__Brief__.
Your answer should consist of the lines holding "SecretReference", copied from the material below.

__Dataset content__.
════
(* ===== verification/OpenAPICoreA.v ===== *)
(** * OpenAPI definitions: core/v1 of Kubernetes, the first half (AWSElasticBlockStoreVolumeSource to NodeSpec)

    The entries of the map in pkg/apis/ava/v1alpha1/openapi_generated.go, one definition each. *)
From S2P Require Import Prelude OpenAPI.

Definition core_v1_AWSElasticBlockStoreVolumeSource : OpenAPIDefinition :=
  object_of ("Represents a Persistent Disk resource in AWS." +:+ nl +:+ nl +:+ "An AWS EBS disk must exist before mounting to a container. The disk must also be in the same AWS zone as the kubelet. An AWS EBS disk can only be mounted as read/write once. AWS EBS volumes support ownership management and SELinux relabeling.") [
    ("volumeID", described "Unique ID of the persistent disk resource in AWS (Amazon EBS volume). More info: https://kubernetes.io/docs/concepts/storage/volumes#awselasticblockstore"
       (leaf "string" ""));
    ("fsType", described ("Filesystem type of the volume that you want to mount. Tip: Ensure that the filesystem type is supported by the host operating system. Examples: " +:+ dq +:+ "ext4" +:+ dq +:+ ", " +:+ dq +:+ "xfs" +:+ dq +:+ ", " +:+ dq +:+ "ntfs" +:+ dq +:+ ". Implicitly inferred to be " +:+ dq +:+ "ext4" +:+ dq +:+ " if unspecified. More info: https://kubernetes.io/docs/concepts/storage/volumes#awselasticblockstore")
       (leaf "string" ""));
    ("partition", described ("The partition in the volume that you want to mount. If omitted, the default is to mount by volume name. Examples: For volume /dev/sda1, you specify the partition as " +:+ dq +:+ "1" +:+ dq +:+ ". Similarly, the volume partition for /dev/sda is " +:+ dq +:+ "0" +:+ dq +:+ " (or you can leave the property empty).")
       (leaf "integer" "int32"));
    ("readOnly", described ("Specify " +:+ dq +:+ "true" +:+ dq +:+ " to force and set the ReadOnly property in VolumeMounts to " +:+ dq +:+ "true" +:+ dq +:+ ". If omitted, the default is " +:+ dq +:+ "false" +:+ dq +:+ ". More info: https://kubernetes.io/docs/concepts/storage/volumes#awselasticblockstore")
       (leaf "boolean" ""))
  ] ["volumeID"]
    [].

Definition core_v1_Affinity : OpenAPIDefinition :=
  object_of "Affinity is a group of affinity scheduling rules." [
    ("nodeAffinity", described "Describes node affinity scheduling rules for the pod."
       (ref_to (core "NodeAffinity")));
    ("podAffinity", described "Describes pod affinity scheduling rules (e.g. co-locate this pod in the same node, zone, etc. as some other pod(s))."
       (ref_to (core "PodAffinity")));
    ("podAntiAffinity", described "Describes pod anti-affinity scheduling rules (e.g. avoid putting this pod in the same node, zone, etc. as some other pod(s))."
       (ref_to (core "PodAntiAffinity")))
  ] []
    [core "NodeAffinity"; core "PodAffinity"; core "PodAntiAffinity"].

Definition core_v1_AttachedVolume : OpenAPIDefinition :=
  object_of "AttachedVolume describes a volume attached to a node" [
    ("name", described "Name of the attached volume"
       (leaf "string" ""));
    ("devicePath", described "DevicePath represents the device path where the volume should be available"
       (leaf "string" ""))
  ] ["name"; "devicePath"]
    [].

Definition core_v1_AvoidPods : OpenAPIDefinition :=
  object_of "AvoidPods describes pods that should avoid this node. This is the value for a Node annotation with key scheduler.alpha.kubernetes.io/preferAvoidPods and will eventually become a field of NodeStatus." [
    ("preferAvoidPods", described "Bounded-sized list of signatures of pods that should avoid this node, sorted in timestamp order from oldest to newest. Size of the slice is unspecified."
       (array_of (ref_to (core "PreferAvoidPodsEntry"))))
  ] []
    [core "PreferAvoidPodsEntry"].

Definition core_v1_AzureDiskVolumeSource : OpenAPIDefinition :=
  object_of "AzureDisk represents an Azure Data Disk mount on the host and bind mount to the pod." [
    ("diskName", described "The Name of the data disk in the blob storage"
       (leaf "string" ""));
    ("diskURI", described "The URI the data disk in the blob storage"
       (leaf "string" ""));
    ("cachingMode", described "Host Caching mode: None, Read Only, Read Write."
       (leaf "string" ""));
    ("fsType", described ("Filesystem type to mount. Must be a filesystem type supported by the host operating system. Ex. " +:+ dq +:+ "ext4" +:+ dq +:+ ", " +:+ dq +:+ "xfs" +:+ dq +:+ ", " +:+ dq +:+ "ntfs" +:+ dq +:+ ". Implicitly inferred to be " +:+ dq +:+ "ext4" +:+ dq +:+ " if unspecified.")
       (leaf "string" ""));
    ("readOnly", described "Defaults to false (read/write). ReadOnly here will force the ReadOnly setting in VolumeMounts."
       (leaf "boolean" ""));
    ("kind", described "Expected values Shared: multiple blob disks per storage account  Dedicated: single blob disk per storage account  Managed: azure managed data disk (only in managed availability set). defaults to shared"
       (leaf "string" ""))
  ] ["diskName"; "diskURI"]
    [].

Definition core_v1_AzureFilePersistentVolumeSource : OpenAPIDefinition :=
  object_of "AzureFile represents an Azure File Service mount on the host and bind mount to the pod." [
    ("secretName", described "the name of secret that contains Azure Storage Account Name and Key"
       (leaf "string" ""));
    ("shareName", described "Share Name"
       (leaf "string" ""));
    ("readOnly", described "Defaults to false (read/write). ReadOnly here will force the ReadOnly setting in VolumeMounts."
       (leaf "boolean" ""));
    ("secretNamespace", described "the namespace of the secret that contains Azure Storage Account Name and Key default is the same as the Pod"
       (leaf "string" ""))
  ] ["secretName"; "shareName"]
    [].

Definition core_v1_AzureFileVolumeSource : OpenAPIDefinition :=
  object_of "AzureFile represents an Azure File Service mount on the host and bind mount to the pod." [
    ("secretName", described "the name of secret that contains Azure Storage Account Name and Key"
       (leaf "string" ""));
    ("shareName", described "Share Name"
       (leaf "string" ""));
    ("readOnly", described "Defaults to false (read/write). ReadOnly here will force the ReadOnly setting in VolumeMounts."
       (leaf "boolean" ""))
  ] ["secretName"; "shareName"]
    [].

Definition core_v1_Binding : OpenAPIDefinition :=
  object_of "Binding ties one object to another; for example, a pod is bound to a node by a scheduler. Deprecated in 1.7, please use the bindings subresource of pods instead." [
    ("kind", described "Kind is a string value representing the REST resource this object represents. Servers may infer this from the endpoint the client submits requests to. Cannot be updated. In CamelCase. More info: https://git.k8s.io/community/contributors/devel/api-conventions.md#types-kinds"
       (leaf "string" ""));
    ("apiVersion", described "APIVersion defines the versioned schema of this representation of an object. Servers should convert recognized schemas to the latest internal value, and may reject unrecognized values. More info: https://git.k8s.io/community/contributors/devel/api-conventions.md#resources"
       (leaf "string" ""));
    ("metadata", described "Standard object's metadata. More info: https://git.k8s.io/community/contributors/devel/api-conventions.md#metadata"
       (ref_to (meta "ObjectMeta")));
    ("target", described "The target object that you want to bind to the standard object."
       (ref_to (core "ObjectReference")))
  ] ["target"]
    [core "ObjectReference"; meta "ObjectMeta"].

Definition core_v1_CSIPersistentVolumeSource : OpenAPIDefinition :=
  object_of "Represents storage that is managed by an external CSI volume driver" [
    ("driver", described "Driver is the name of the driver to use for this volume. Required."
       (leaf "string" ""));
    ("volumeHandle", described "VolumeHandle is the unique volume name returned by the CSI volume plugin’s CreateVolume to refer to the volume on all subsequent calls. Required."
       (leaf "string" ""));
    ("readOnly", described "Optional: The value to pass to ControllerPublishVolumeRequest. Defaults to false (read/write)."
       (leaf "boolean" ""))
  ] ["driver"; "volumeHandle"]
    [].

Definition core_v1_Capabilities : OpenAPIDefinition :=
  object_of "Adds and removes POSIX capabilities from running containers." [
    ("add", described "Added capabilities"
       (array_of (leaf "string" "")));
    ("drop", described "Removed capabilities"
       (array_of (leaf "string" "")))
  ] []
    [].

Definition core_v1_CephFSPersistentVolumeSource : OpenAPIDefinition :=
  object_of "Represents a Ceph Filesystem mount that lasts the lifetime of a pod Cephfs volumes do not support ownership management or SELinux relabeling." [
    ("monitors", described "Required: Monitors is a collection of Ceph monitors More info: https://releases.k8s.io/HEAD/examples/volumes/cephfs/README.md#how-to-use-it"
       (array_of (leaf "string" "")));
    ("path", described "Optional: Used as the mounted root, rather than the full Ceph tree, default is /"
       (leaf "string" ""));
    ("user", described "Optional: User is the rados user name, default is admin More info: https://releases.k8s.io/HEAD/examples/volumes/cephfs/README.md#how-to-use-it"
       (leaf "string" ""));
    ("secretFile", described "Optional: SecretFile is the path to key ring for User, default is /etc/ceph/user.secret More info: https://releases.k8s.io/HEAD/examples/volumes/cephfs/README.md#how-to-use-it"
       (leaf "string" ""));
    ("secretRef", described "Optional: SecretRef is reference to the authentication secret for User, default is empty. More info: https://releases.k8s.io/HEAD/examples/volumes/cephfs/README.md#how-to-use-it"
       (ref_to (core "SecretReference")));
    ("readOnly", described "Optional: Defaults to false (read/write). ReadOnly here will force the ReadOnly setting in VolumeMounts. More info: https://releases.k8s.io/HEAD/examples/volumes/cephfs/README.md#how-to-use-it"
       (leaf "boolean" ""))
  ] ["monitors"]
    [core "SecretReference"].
════
__Solution to this task__.
       (ref_to (core "SecretReference")));
    [core "SecretReference"].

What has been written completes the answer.